Statements like this only further muddy the waters of the mission and goals of public libraries and what their responsibility is relating to books like these. NCAC believes in preserving books that even the organization dedicated to upholding a beloved author’s legacy has deemed racist is necessary. In doing so, they fundamentally misunderstand the purpose of libraries as well.
So what does a library do?
The good news is, there’s a simple solution.
One of the responsibilities of public libraries is to maintain a collection development policy, which outlines the kinds of materials purchased with the budget, as well as the decision making that goes into removing books from a collection. One of the techniques most commonly used by libraries in the US is the CREW method. This freely-available manual was created by the Texas State Library and Archives Commission and is updated when appropriate. The latest edition, for example, includes guidelines for where and how to update ebooks.
The CREW method was developed in 1976 with the goal of helping small and mid-sized libraries which have limited staff and budget to keep their collections as relevant as possible. It’s since grown in usefulness, and it’s a standard tool even among larger libraries. As it states in the introduction, “CREW: A Weeding Manual for Modern Libraries attempts to describe clearly, practically, and in a step-by-step fashion a now tried-and-true method of carrying out the five processes of ‘reverse selection:’ inventory, collection evaluation, collection maintenance, weeding, and discarding.”
MUSTIE is the quick and dirty acronym used with the CREW method for determining material needing to be evaluated in libraries: Misleading/factually incorrect material/poor content; Ugly/worn beyond repair; Superceded/there’s a new edition or a better book on the topic; Trivial/of no discernible literary, scientific, or cultural merit; Irrelevant to the needs or interests of the library community (this in particular explains why some books are readily available in one library but may not be in a library in another community); and finally, Elsewhere/the material is easy to obtain from another library for those seeking it out.
It’s under the very first criteria — Misleading/factually incorrect material/poor content — where the CREW method explicitly states racist material is something to weed.

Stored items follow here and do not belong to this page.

(** ** The model on concrete inputs *)

Example formatDegrees_12_34 :
  formatDegrees (S754_finite false 6946802425218990 (-49)) = "12.3400".
Proof. reflexivity. Qed.

Example formatDegrees_negative : formatDegrees (S754_finite true 12345 (-3)) = "-1543.1250".
Proof. reflexivity. Qed.

Example formatDegrees_ties_to_even :
  formatDegrees (f64 1 (-5)) = "0.0312" /\ formatDegrees (f64 3 (-5)) = "0.0938".
Proof. split; reflexivity. Qed.

Example formatDegrees_negative_zero : formatDegrees (S754_zero true) = "-0.0000".
Proof. reflexivity. Qed.

Example f64_canonical :
  valid_binary prec64 emax64 (f64 7 (-1)) = true
  /\ f64 7 (-1) = S754_finite false 7881299347898368 (-51).
Proof. split; reflexivity. Qed.

Example Itoa_examples :
  strconv.Itoa 0 = "0" /\ strconv.Itoa (-15) = "-15"
  /\ strconv.Itoa 1458564121 = "1458564121".
Proof. repeat split. Qed.

Example QueryEscape_example : url.QueryEscape "a b&c=d~" = "a+b%26c%3Dd~".
Proof. reflexivity. Qed.

Example serialize_escapes :
  serializeQueryParams
    {| req_Time := -5; req_Icao24 := ["a b&c=d"; ""]; req_Bbox := None |}
  = "icao24=a+b%26c%3Dd&icao24=&time=-5".
Proof. reflexivity. Qed.

Example int_of_float64_examples :
  int_of_float64 (f64 3 (-1)) = 1
  /\ int_of_float64 (S754_finite true 3 (-1)) = -1
  /\ int_of_float64 (f64 1458564121 0) = 1458564121.
Proof. repeat split. Qed.

Example deserializeStates_two :
  exists s, deserializeStates [Slice sample_vector; Slice sample_vector] = Ok [s; s].
Proof. eexists. reflexivity. Qed.

Example Get_not_OK :
  Get (fun _ => HttpResponse 503 "503 Service Unavailable" (BodyInvalid "")) None
  = Ok (Failure
          "GET https://opensky-network.org/api/states/all not OK: 503 Service Unavailable").
Proof. reflexivity. Qed.

Lemma nth_error_set_nth (i j : nat) (v : any) (vec : list any) :
  (i < List.length vec)%nat ->
  nth_error (set_nth i v vec) j = if Nat.eqb j i then Some v else nth_error vec j.
Proof.
  intros Hi. unfold set_nth.
  destruct (skipn i vec) as [|x tl] eqn:E.
  - apply (f_equal (@List.length any)) in E. rewrite length_skipn in E. cbn in E. lia.
  - assert (Hlen : List.length (firstn i vec) = i) by (rewrite length_firstn; lia).
    destruct (Nat.eqb_spec j i) as [->|Hne].
    + rewrite nth_error_app2 by lia. rewrite Hlen, Nat.sub_diag. reflexivity.
    + rewrite <- (firstn_skipn i vec) at 2. rewrite E.
      destruct (Nat.lt_ge_cases j i) as [Hlt|Hge].
      * rewrite !nth_error_app1 by lia. reflexivity.
      * rewrite !nth_error_app2 by lia. rewrite Hlen.
        destruct (j - i)%nat as [|k] eqn:Ek; [lia|]. reflexivity.
Qed.

Lemma set_nth_nil_well_typed (i : nat) (vec : list any) :
  In i nil_tolerant -> well_typed vec = true -> well_typed (set_nth i Nil vec) = true.
Proof.
  intros Hi Hwt. pose proof (well_typed_length vec Hwt) as Hlen.
  assert (Hi17 : (i < 17)%nat) by (cbn in Hi; lia).
  unfold well_typed in *. rewrite forallb_forall in *. intros j Hj.
  unfold ok_at. rewrite nth_error_set_nth by lia.
  destruct (Nat.eqb_spec j i) as [->|Hne].
  - cbn [accepts]. now apply nullable_nil_tolerant.
  - apply (Hwt j Hj).
Qed.

Lemma decoded_nth_error (vec : list any) (i : nat) (v : any) :
  nth_error vec i = Some v -> nth i vec Nil = v.
Proof. intros H. now apply nth_error_nth. Qed.

(** C2: in a 17-element state vector that decodes, a nil at the position of
    callsign, squawk, timePosition, longitude, latitude, baroAltitude,
    velocity, trueTrack, verticalRate or geoAltitude gives the zero value of
    that field; writing nil into such a position of a vector that decodes
    leaves it decoding; and the sample vector of the specification decodes to
    the State it names. *)
Theorem deserializeState_null_to_zero :
  (forall vec, List.length vec = 17%nat -> well_typed vec = true ->
     exists s, deserializeState (Slice vec) = Ok s
       /\ (nth_error vec 1 = Some Nil -> Callsign s = "")
       /\ (nth_error vec 14 = Some Nil -> Squawk s = "")
       /\ (nth_error vec 3 = Some Nil -> TimePosition s = 0)
       /\ (nth_error vec 5 = Some Nil -> Longitude s = S754_zero false)
       /\ (nth_error vec 6 = Some Nil -> Latitude s = S754_zero false)
       /\ (nth_error vec 7 = Some Nil -> BaroAltitude s = S754_zero false)
       /\ (nth_error vec 9 = Some Nil -> Velocity s = S754_zero false)
       /\ (nth_error vec 10 = Some Nil -> TrueTrack s = S754_zero false)
       /\ (nth_error vec 11 = Some Nil -> VerticalRate s = S754_zero false)
       /\ (nth_error vec 13 = Some Nil -> GeoAltitude s = S754_zero false))
  /\ (forall vec i, List.length vec = 17%nat -> well_typed vec = true ->
        In i [1; 3; 5; 6; 7; 9; 10; 11; 13; 14]%nat ->
        exists s, deserializeState (Slice (set_nth i Nil vec)) = Ok s)
  /\ deserializeState (Slice sample_vector)
     = Ok {| Icao24 := "abc123";
             Callsign := "";
             OriginCountry := "Germany";
             TimePosition := 1;
             LastContact := 2;
             Longitude := f64 7 (-1);
             Latitude := f64 9 (-1);
             BaroAltitude := f64 11 (-1);
             OnGround := false;
             Velocity := f64 13 (-1);
             TrueTrack := f64 15 (-1);
             VerticalRate := f64 17 (-1);
             Sensors := [];
             GeoAltitude := f64 19 (-1);
             Squawk := "";
             Spi := false;
             PositionSource := 0 |}.
Proof.
  split; [|split].
  - intros vec _ Hwt. exists (decoded vec).
    split; [now apply deserializeState_well_typed|].
    unfold decoded; cbn [Callsign Squawk TimePosition Longitude Latitude
      BaroAltitude Velocity TrueTrack VerticalRate GeoAltitude].
    repeat split; intros H; rewrite (decoded_nth_error _ _ _ H); reflexivity.
  - intros vec i _ Hwt Hi. exists (decoded (set_nth i Nil vec)).
    apply deserializeState_well_typed, set_nth_nil_well_typed; trivial.
    cbn in Hi |- *. intuition.
  - reflexivity.
Qed.
(** ** Exceptions and the error monad *)

Inductive exn : Type :=
| Exception (msg : string)   (* raise Exception("...") *)
| ValueError                 (* int(nan) *)
| TypeError                  (* np.sqrt on an int outside 64 bits *)
| IndexError.                (* list index out of range *)

Inductive result (A : Type) : Type :=
| Ok (x : A)
| Raise (e : exn).
Arguments Ok {A} x.
Arguments Raise {A} e.

#[global] Instance result_ret : MRet result := fun A x => Ok x.
#[global] Instance result_bind : MBind result := fun A B f m =>
  match m with
  | Ok x => f x
  | Raise e => Raise e
  end.

(** ** Python values reaching the constructor *)

Inductive pyval : Type :=
| PyInt (z : Z)
| PyBool (t : bool)
| PyFloat (q : Q)
| PyStr (s : string)
| PyNone.

(** [isinstance(v, int)]: [bool] is a subclass of [int], [True] and [False]
    being the integers 1 and 0. *)
Definition isinstance_int (v : pyval) : bool :=
  match v with
  | PyInt _ | PyBool _ => true
  | _ => false
  end.

(** The integer an instance of [int] equals. An entity built from a bool
    holds the bool object; it is modelled by the integer the bool equals
    ([True == 1]), which [norm], [isprime] and [__add__] treat alike. *)
Definition int_of (v : pyval) : Z :=
  match v with
  | PyInt z => z
  | PyBool t => Z.b2z t
  | _ => 0
  end.

(** ** External services *)

(** [sp.isprime(n)] on an integer: primality of [n] as a rational integer,
    here by trial division. *)
Definition sp_isprime (n : Z) : bool :=
  (1 <? n) &&
  forallb (fun d => negb (n mod d =? 0)) (Z.of_nat <$> seq 2 (Z.to_nat n - 2)).

(** A Python number passed as radius: an [int], or a [float] given by the
    rational it denotes. *)
Inductive pynum : Type :=
| PyNumInt (z : Z)
| PyNumFloat (q : Q).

Racist material is poor content, and in the case of these six Dr. Seuss books, the parent company’s decision to cease reprints due to their racist illustrations gives libraries any and all necessary proof of why the books need to be weeded.
No, this doesn’t mean pulling Green Eggs and Ham nor The Cat in the Hat, both books which have long circulation histories, as well as remain perennial favorites in many communities.
What it does mean is that And To Think I Saw it On Mulberry Street, If I Ran The Zoo, McElligot’s Pool, On Beyond Zebra!, Scrambled Eggs Super!, and The Cat’s Quizzer are ready to be decommissioned. Libraries which still have those titles among their holdings likely weren’t seeing much circulation of them prior to March 2, and with clear and direct admission of what’s inside those books from the organization responsible for publishing them, there’s no excuse to keep them around.
It’s not censorship. It’s responsible collection curation.
It’s not censorship. It’s being accountable to your community, which is comprised of people from a myriad of backgrounds.
It’s not censorship. It’s accountability.
Libraries are in a unique position here to be leaders, rather than followers by adhering to their own guidelines when it comes to what’s held within their stacks. Organizations like NCAC have it wrong — and they’ll continue to have it wrong as long as they fail to understand the purpose of the library, as well as when they have the book business as their priority. Their statement isn’t about helping readers or preserving literary heritage. It’s about the bottom line when it comes to making a buck.
And libraries don’t have that as their central mission. They have serving their communities at the forefront, and to be leaders in doing just that, those six books need to be discarded.